The House passed a stopgap bill on Thursday afternoon that kicks Congress’ two government shutdown deadlines further into March, as top lawmakers work to pass final versions of half of the dozen annual funding measures next week.

Now the spending patch awaits action in the Senate, where leaders are hoping to lock in unanimous agreement to fast-track final passage as early as Thursday evening. Senate approval will head off a partial government shutdown that would begin after midnight Saturday if Congress doesn’t act, pegging the next funding deadlines as March 8 and March 22.

There are still potential hurdles, to that end. Sen. Rand Paul (R-Ky.) is asking for a vote on an amendment that would prevent the Federal Reserve from buying the debt of states, and more last-minute demands could crop up. Leaders in the upper chamber will need agreement from all 100 senators in order to pass a stopgap before the shutdown deadline.

In the House, the final passage tally was 320-99, with the support of 207 Democrats and 113 Republicans. House leaders needed to clear a two-thirds vote threshold to advance the continuing resolution, since Speaker Mike Johnson brought it up under a process meant to circumvent conservative hardliners who have blocked bills that are brought up under a simple majority threshold as a form of protest against leadership.

The fact that Johnson has had to rely on overwhelming Democratic support to pass the funding bills “becomes an opportunity for negotiations,” said Connecticut Rep. Rosa DeLauro, the House’s top Democratic appropriator. The speaker also acknowledged privately to his conference last week that the new tendency of House conservatives to block a simple majority vote has undermined Republican leverage during funding talks.

Under the stopgap, government funding would run out on March 8 for half of the dozen funding bills and on March 22 for the six others. While top lawmakers announced this week that they have struck an agreement on six measures, including four that would expire this Saturday, they have yet to divulge funding totals or policy stipulations, which could be released along with bill text over the coming days.

The new two-date funding patch still saves the most challenging bills for last, punting to late March on funding for the Pentagon, Department of Homeland Security, federal health programs and many other agencies that typically spur partisan feuding over both spending levels and policy.

House Appropriations Chair Kay Granger (R-Texas) said “it’s always good” to be on track to pass half of the dozen annual funding measures. As to how the second batch compares, she said bluntly: “Harder.”
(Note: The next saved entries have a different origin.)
Lemma bind_emit {B} (e : Event) (g : unit -> K B) k :
  bind (emit e) g k = g tt (add_event e k).
Proof. reflexivity. Qed.

Lemma bind_gets {A B} (f : KernelState -> A) (g : A -> K B) k :
  bind (gets f) g k = g (f k) k.
Proof. reflexivity. Qed.

Lemma region_fits_spec cfg fuel bytes :
  region_fits cfg fuel bytes = true ->
  0 <= bytes /\ bytes + PAGESIZE cfg <= 2 ^ WORD_BITS cfg /\
  (pageCount bytes (PAGESIZE cfg) < fuel)%nat.
Proof.
  unfold region_fits. rewrite !andb_true_iff, !Z.leb_le, Z.ltb_lt. lia.
Qed.

Lemma reserve_loop cfg fuel base bytes k :
  0 < PAGESIZE cfg ->
  region_fits cfg fuel bytes = true ->
  forLoop cfg fuel bytes (PAGESIZE cfg) 0
    (fun i => emit (EvAllocateAt (wrap cfg (base + i)))) k =
  (Ok tt, add_events (reserve cfg base bytes) k).
Proof.
  intros Hp Hfit. apply region_fits_spec in Hfit as (_ & Hw & Hf).
  rewrite forLoop_unroll by assumption. apply forEach_emit.
Qed.

Lemma banner_run env k :
  (if log_instance env
   then emit (EvAppend "BANNER") ;; emit (EvAppend "COPYRIGHT")
   else ret tt) k = (Ok tt, add_events (banner env) k).
Proof.
  unfold banner. destruct (log_instance env).
  - rewrite bind_emit. unfold emit, modify.
    now rewrite !add_event_events, add_events_app.
  - unfold ret. now rewrite add_events_nil.
Qed.

Lemma reserve_no_allocate cfg base bytes :
  forallb (fun e => negb (is_allocate e)) (reserve cfg base bytes) = true.
Proof.
  unfold reserve. induction (offsets bytes (PAGESIZE cfg)) as [| i l IH]; simpl; auto.
Qed.

(** C8.  When every region fits the address space, construction returns
    and its calls on the physical memory ledger are exactly the page by
    page reservations of the first 4 MB, the kernel image, the boot image,
    the heap and the core channel, in this order; no allocation of a free
    range is requested during construction, and at the end the interrupt
    table has 256 entries, all of them empty. *)
Theorem Kernel_reserves_in_order cfg env fuel info k :
  layout_fits cfg fuel info = true ->
  exists k',
    Kernel_Kernel cfg env fuel info k = (Ok tt, k') /\
    trace k' =
      trace k ++ banner env ++ collaborators cfg info ++ boot_reservations cfg info /\
    forallb (fun e => negb (is_allocate e))
      (banner env ++ collaborators cfg info ++ boot_reservations cfg info) = true /\
    m_interrupts k' = replicate 256 None.
Proof.
  unfold layout_fits. rewrite !andb_true_iff, Z.ltb_lt.
  intros [[[[[Hp H4] Hk] Hb] Hh] Hc].
  unfold Kernel_Kernel.
  rewrite bind_modify, (bind_Ok _ _ _ _ _ (banner_run env _)).
  cbn zeta. rewrite !bind_emit, !bind_modify.
  rewrite (bind_Ok _ _ _ _ _ (reserve_loop cfg fuel _ _ _ Hp H4)).
  rewrite (bind_Ok _ _ _ _ _ (reserve_loop cfg fuel _ _ _ Hp Hk)).
  rewrite bind_gets.
  change (m_coreInfo (add_events _ (add_events _ _))) with info.
  rewrite (bind_Ok _ _ _ _ _ (reserve_loop cfg fuel _ _ _ Hp Hb)).
  rewrite (bind_Ok _ _ _ _ _ (reserve_loop cfg fuel _ _ _ Hp Hh)).
  rewrite (bind_Ok _ _ _ _ _ (reserve_loop cfg fuel _ _ _ Hp Hc)).
  eexists. split; [reflexivity |]. split; [| split].
  - unfold boot_reservations, collaborators. simpl.
    rewrite <- !app_assoc. reflexivity.
  - rewrite !forallb_app. unfold boot_reservations. rewrite !forallb_app.
    rewrite !reserve_no_allocate. unfold banner.
    destruct (log_instance env); reflexivity.
  - simpl. unfold fill. now rewrite length_resize.
Qed.

Lemma Kernel_reserves_in_order_witness :
  exists k',
    Kernel_Kernel Sample.intel (Sample.env (Sample.image []) CallSuccess CallSuccess)
      2000 Sample.info Sample.k2 = (Ok tt, k') /\
    trace k' =
      trace Sample.k2 ++
      banner (Sample.env (Sample.image []) CallSuccess CallSuccess) ++
      collaborators Sample.intel Sample.info ++
      boot_reservations Sample.intel Sample.info /\
    forallb (fun e => negb (is_allocate e))
      (banner (Sample.env (Sample.image []) CallSuccess CallSuccess) ++
       collaborators Sample.intel Sample.info ++
       boot_reservations Sample.intel Sample.info) = true /\
    m_interrupts k' = replicate 256 None.
Proof.
  apply (Kernel_reserves_in_order Sample.intel
           (Sample.env (Sample.image []) CallSuccess CallSuccess)
           2000 Sample.info Sample.k2).
  vm_compute. reflexivity.
Defined.

(** The reservations of the sample kernel image: three pages from its
    physical base. *)
Example reserve_kernel_image :
  reserve Sample.intel 0x100000 0x3000 =
  [EvAllocateAt 0x100000; EvAllocateAt 0x101000; EvAllocateAt 0x102000].
Proof. vm_compute. reflexivity. Qed.

(** ** The boot image *)

Lemma header_check cfg image :
  (magic0 image =? BOOTIMAGE_MAGIC0 cfg) &&
  (magic1 image =? BOOTIMAGE_MAGIC1 cfg) &&
  (layoutRevision image =? BOOTIMAGE_REVISION cfg) = true <->
  header_matches cfg image.
Proof.
  unfold header_matches. rewrite !andb_true_iff, !Z.eqb_eq. tauto.
Qed.

Lemma loadBootImage_rejects cfg env fuel k :
  ~ header_matches cfg (bootImage_of env k) ->
  loadBootImage cfg env fuel k =
  (Ok InvalidBootImage,
   add_events [EvLog Notice "bootimage: "; EvLog Error "invalid boot image signature: "] k).
Proof.
  intros Hbad. unfold loadBootImage, NOTICE, ERROR.
  rewrite bind_gets, bind_emit. fold (bootImage_of env k).
  destruct (_ && _) eqn:Hchk.
  - apply header_check in Hchk. contradiction.
  - rewrite bind_emit. unfold ret.
    now rewrite !add_event_events, add_events_app.
Qed.

Lemma loadBootImage_accepts cfg env fuel k :
  let image := bootImage_of env k in
  header_matches cfg image ->
  symbolTableCount image + 1 <= 2 ^ WORD_BITS cfg ->
  (pageCount (symbolTableCount image) 1 < fuel)%nat ->
  loadBootImage cfg env fuel k =
  (forEach (offsets (symbolTableCount image) 1)
     (loadEntry cfg env fuel image (bootImageAddress (m_coreInfo k))) ;;
   ret Success)
    (add_event (EvLog Notice "bootimage: ") k).
Proof.
  intros image Hok Hw Hf. unfold loadBootImage, NOTICE.
  rewrite bind_gets, bind_emit. fold (bootImage_of env k). fold image.
  apply header_check in Hok. rewrite Hok.
  fold (loadEntry cfg env fuel image (bootImageAddress (m_coreInfo k))).
  now rewrite forLoop_unroll by (assumption || lia).
Qed.

Lemma offsets_range bound i : In i (offsets bound 1) -> 0 <= i < bound.
Proof.
  unfold offsets. rewrite <- list_elem_of_In, list_elem_of_fmap.
  intros (j & -> & Hj). apply elem_of_seq in Hj.
  pose proof (pageCount_below bound 1 j ltac:(lia) ltac:(lia)). lia.
Qed.

Lemma forEach_skip {T} (keep : T -> bool) (l : list T) body k :
  (forall x k', In x l -> keep x = false -> body x k' = (Ok tt, k')) ->
  forEach l body k = forEach (List.filter keep l) body k.
Proof.
  revert k. induction l as [| x l IH]; intros k Hskip; simpl.
  - reflexivity.
  - destruct (keep x) eqn:Hx; simpl.
    + unfold bind. destruct (body x k) as [[] k']; try reflexivity.
      apply IH. intros y k'' Hy. apply Hskip. now right.
    + unfold bind. rewrite (Hskip x k (or_introl eq_refl) Hx).
      apply IH. intros y k'' Hy. apply Hskip. now right.
Qed.

Lemma forEach_returns {T} (l : list T) body k :
  (forall x k', In x l -> exists k'', body x k' = (Ok tt, k'')) ->
  exists k', forEach l body k = (Ok tt, k').
Proof.
  revert k. induction l as [| x l IH]; intros k Hret; simpl.
  - now exists k.
  - destruct (Hret x k (or_introl eq_refl)) as [k1 H1].
    unfold bind. rewrite H1. apply IH. intros y k' Hy. apply Hret. now right.
Qed.

Lemma loadBootProcess_other cfg env fuel image imagePAddr index k :
  type (symbolAt image index) = BootOther ->
  loadBootProcess cfg env fuel image imagePAddr index k = (Ok InvalidBootImage, k).
Proof. intros Hty. unfold loadBootProcess. now rewrite Hty. Qed.

(** C4.  An image whose magic words or revision differ from the expected
    constants is rejected with [InvalidBootImage]; the load only writes its
    two log lines, so no entry is loaded and no process is created. *)
Theorem loadBootImage_rejects_bad_header cfg env fuel k :
  ~ header_matches cfg (bootImage_of env k) ->
  exists k',
    loadBootImage cfg env fuel k = (Ok InvalidBootImage, k') /\
    trace k' =
      trace k ++ [EvLog Notice "bootimage: "; EvLog Error "invalid boot image signature: "] /\
    List.filter is_create (trace k') = List.filter is_create (trace k).
Proof.
  intros Hbad. eexists. split; [now apply loadBootImage_rejects |].
  split; [reflexivity |]. simpl. rewrite List.filter_app. simpl. apply app_nil_r.
Qed.

Lemma loadBootImage_rejects_bad_header_witness :
  exists k',
    loadBootImage Sample.intel (Sample.env Sample.badImage CallSuccess CallSuccess)
      10 Sample.k1 = (Ok InvalidBootImage, k') /\
    trace k' =
      [EvLog Notice "bootimage: "; EvLog Error "invalid boot image signature: "] /\
    List.filter is_create (trace k') = [].
Proof.
  apply (loadBootImage_rejects_bad_header Sample.intel
           (Sample.env Sample.badImage CallSuccess CallSuccess) 10 Sample.k1).
  intros (Hmagic & _). vm_compute in Hmagic. discriminate.
Defined.

(** C5.  An entry that is neither a program nor a privileged program is
    answered with [InvalidBootImage] and leaves the kernel untouched, so no
    process is created for it; the loop of [loadBootImage] goes on, and the
    load of the image is the load of all its other entries, in order. *)
Theorem loadBootProcess_skips_other_entries cfg env fuel i k :
  let image := bootImage_of env k in
  let imagePAddr := bootImageAddress (m_coreInfo k) in
  header_matches cfg image ->
  symbolTableCount image + 1 <= 2 ^ WORD_BITS cfg ->
  (pageCount (symbolTableCount image) 1 < fuel)%nat ->
  type (symbolAt image i) = BootOther ->
  (forall k', loadBootProcess cfg env fuel image imagePAddr i k' = (Ok InvalidBootImage, k')) /\
  loadBootImage cfg env fuel k =
  (forEach (List.filter (fun j => negb (j =? i)) (offsets (symbolTableCount image) 1))
     (loadEntry cfg env fuel image imagePAddr) ;;
   ret Success)
    (add_event (EvLog Notice "bootimage: ") k).
Proof.
  intros image imagePAddr Hok Hw Hf Hty. split.
  - intros k'. now apply loadBootProcess_other.
  - rewrite loadBootImage_accepts by assumption. fold image imagePAddr.
    unfold bind. rewrite <- forEach_skip; [reflexivity |].
    intros x k' _ Hx. apply negb_false_iff, Z.eqb_eq in Hx. subst x.
    unfold loadEntry. now rewrite (bind_Ok _ _ _ _ _ (loadBootProcess_other _ _ _ _ _ _ _ Hty)).
Qed.

Lemma loadBootProcess_skips_other_entries_witness :
  (forall k',
     loadBootProcess Sample.intel
       (Sample.env (Sample.image [Sample.ramdisk; Sample.init]) CallSuccess CallSuccess)
       10 (Sample.image [Sample.ramdisk; Sample.init]) 0x800000 0 k' =
     (Ok InvalidBootImage, k')) /\
  loadBootImage Sample.intel
    (Sample.env (Sample.image [Sample.ramdisk; Sample.init]) CallSuccess CallSuccess)
    10 Sample.k1 =
  (forEach [1]
     (loadEntry Sample.intel
        (Sample.env (Sample.image [Sample.ramdisk; Sample.init]) CallSuccess CallSuccess)
        10 (Sample.image [Sample.ramdisk; Sample.init]) 0x800000) ;;
   ret Success)
    (add_event (EvLog Notice "bootimage: ") Sample.k1).
Proof.
  apply (loadBootProcess_skips_other_entries Sample.intel
           (Sample.env (Sample.image [Sample.ramdisk; Sample.init]) CallSuccess CallSuccess)
           10 0 Sample.k1).
  - vm_compute. auto.
  - vm_compute. discriminate.
  - vm_compute. lia.
  - reflexivity.
Defined.

(** An image with an unsupported entry before a program: the program is
    still loaded and the load succeeds. *)
Example sibling_entry_still_loads :
  loadBootImage Sample.intel
    (Sample.env (Sample.image [Sample.ramdisk; Sample.init]) CallSuccess CallSuccess)
    10 Sample.k1 =
  (Ok Success,
   add_events
     [EvLog Notice "bootimage: ";
      EvCreate 0x80000000 true false (Some 1);
      EvMap 1 0x80000000 0x801000 15 CallSuccess;
      EvAllocate (mkRange 0 4096 4096) CallSuccess 0x1000000;
      EvMapRange 1 (mkMemoryRange 0x9ffff000 0x1000000 4096 7) CallSuccess;
      EvMemorySet 0x1000000 0 4096;
      EvMemoryCopy 0x1000000 "init" 32;
      EvLog Notice "loaded: "]
     Sample.k1).
Proof. vm_compute. reflexivity. Qed.

Lemma map_pages_return cfg env fuel mem (virt phys : Z -> Z) access bytes k :
  0 < PAGESIZE cfg ->
  region_fits cfg fuel bytes = true ->
  exists k',
    forLoop cfg fuel bytes (PAGESIZE cfg) 0
      (fun j => _ <- MemoryContext_map env mem (virt j) (phys j) access ;; ret tt) k =
    (Ok tt, k').
Proof.
  intros Hp Hfit. apply region_fits_spec in Hfit as (_ & Hw & Hf).
  rewrite forLoop_unroll by assumption.
  apply forEach_returns. intros j k' _. eexists. reflexivity.
Qed.

(** The answers of the page mappings play no part in the result: when
    process creation and the provisioning of the arguments succeed, the
    load of a program returns [Success], whatever [map] answered. *)
Lemma loadBootProcess_map_unchecked cfg env fuel image imagePAddr index k :
  let program := symbolAt image index in
  type program <> BootOther ->
  0 < PAGESIZE cfg ->
  segmentsCount program + 1 <= 2 ^ WORD_BITS cfg ->
  (pageCount (segmentsCount program) 1 < fuel)%nat ->
  (forall i, region_fits cfg fuel (seg_size (segmentAt image i)) = true) ->
  (forall t e p, create_result env t e p <> None) ->
  (forall t a, fst (allocate_result env t a) = CallSuccess) ->
  (forall t p r, mapRange_result env t p r = CallSuccess) ->
  fst (loadBootProcess cfg env fuel image imagePAddr index k) = Ok Success.
Proof.
  intros program Hty Hp Hw Hf Hseg Hcreate Halloc Hrange.
  unfold loadBootProcess. fold program.
  assert (Hchk : negb (BootSymbolType_eqb (type program) BootProgram) &&
                 negb (BootSymbolType_eqb (type program) BootPrivProgram) = false)
    by (destruct (type program); [reflexivity | reflexivity | congruence]).
  rewrite Hchk. unfold bind at 1, ProcessManager_create.
  destruct (create_result env (trace k) (entry program) _) as [mem |] eqn:Hc;
    [| now apply Hcreate in Hc].
  match goal with
  | |- context [bind (forLoop cfg fuel ?n 1 0 ?body) ?rest ?k0] =>
      destruct (forEach_returns (offsets n 1) body k0) as [k1 Hk1];
      [| rewrite (bind_Ok (forLoop cfg fuel n 1 0 body) rest k0 tt k1) ]
  end.
  - intros i k' _. now apply map_pages_return.
  - unfold bind at 1, SplitAllocator_allocate. cbn [fst snd]. rewrite Halloc.
    unfold bind at 1, MemoryContext_mapRange. rewrite Hrange.
    reflexivity.
  - rewrite forLoop_unroll by (assumption || lia). exact Hk1.
Qed.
The stopgap will be the fourth funding punt Congress has cleared since the fiscal year kicked off in October. It’s the second since Johnson told House Republicans in writing in December, “I do not intend to have the House consider any further short-term extensions,” after passing a patch in November. Going back on that commitment and striking a bipartisan spending agreement with Senate Majority Leader Chuck Schumer last month has predictably riled House conservatives.
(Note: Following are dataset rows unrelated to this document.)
(** [py_scanstring] with [strict=True], started just after the opening
    quote: the decoded string and the text after the closing quote. *)
Fixpoint scanstring (s : str) : option (str * str) :=
  match s with
  | [] => None
  | c :: s1 =>
      if (c =? QUOTE)%N then Some ([], s1)
      else if (c =? BACKSLASH)%N then
        match s1 with
        | [] => None
        | esc :: s2 =>
            if (esc =? 117)%N then
              match s2 with
              | a :: b :: c' :: d :: s3 =>
                  match decode_uXXXX a b c' d with
                  | None => None
                  | Some uni =>
                      match s3 with
                      | b1 :: u1 :: e :: f :: g :: h :: s4 =>
                          if is_high_surrogate uni && (b1 =? BACKSLASH)%N && (u1 =? 117)%N
                          then
                            match decode_uXXXX e f g h with
                            | None => None
                            | Some uni2 =>
                                if is_low_surrogate uni2
                                then push (join_surrogates uni uni2) (scanstring s4)
                                else push uni (scanstring s3)
                            end
                          else push uni (scanstring s3)
                      | b1 :: u1 :: _ =>
                          if is_high_surrogate uni && (b1 =? BACKSLASH)%N && (u1 =? 117)%N
                          then None
                          else push uni (scanstring s3)
                      | _ => push uni (scanstring s3)
                      end
                  end
              | _ => None
              end
            else
              match backslash_char esc with
              | Some ch => push ch (scanstring s2)
              | None => None
              end
        end
      else if (c <? 32)%N then None
      else push c (scanstring s1)
  end.

Definition digit_of_char (c : N) : option (Decimal.uint -> Decimal.uint) :=
  if (c =? 48)%N then Some Decimal.D0
  else if (c =? 49)%N then Some Decimal.D1
  else if (c =? 50)%N then Some Decimal.D2
  else if (c =? 51)%N then Some Decimal.D3
  else if (c =? 52)%N then Some Decimal.D4
  else if (c =? 53)%N then Some Decimal.D5
  else if (c =? 54)%N then Some Decimal.D6
  else if (c =? 55)%N then Some Decimal.D7
  else if (c =? 56)%N then Some Decimal.D8
  else if (c =? 57)%N then Some Decimal.D9
  else None.
(** * The apps metrics collector of pkg/apps/metrics/prometheus/metrics.go

    A shallow embedding of [appsCollector.Describe] and
    [appsCollector.Collect], and the properties of one scrape.

    - Go values: [int64] is a [Z] with its wrap-around written out, the
      [float64] values that occur (counters stepped from zero, converted
      [int64]s) are all integral and are carried as the integer they
      denote, with IEEE-754 rounding to 53 significant bits written out.
    - Effects: sending on the metric channel, logging and reading the wall
      clock go through a small monad [Go] over a [World]; a run either
      returns normally or panics.
    - The helpers of pkg/apps/util and the fields read of a replication
      controller are an interface ([Deployments]); [strings.ToLower] and
      the readings of the wall clock are parameters. *)

From Stdlib Require Import ZArith Lia Bool List Ascii String.
From stdpp Require Import gmap strings list fin_maps pretty.

Local Open Scope Z_scope.

(** ** Go scalars *)

Module GoNum.

Definition int64_min : Z := - 2 ^ 63.
Definition int64_max : Z := 2 ^ 63 - 1.

Definition in_int64 (z : Z) : Prop := int64_min <= z <= int64_max.

(** Two's complement reduction of an integer to [int64]. *)
Definition wrap64 (z : Z) : Z := (z + 2 ^ 63) mod 2 ^ 64 - 2 ^ 63.

(** [a - b] on [int64]. *)
Definition sub64 (a b : Z) : Z := wrap64 (a - b).

(** The [float64] nearest to an integer (ties to even), as the integer
    it denotes.  Integers of magnitude below [2^53] are exact. *)
Definition round53 (z : Z) : Z :=
  let a := Z.abs z in
  if a <? 2 ^ 53 then z
  else
    let e := Z.log2 a - 52 in
    let q := Z.shiftr a e in
    let r := Z.land a (Z.ones e) in
    let half := Z.shiftl 1 (e - 1) in
    let q' := if (half <? r) || ((r =? half) && Z.odd q) then q + 1 else q in
    Z.sgn z * Z.shiftl q' e.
Rep. Chip Roy (R-Texas) said Thursday that continuing to clear funding patches and negotiate spending bills that don’t cut federal budgets are going to cause voters to “lose faith in a Republican Party that is no different than what they are campaigning against.”

But Roy declined to comment on whether there will be consequences for Johnson, such as a vote to oust him like the one that resulted in the termination of Kevin McCarthy’s speakership. “I’m not going to talk about that,” Roy told reporters.

Jordain Carney contributed to this report.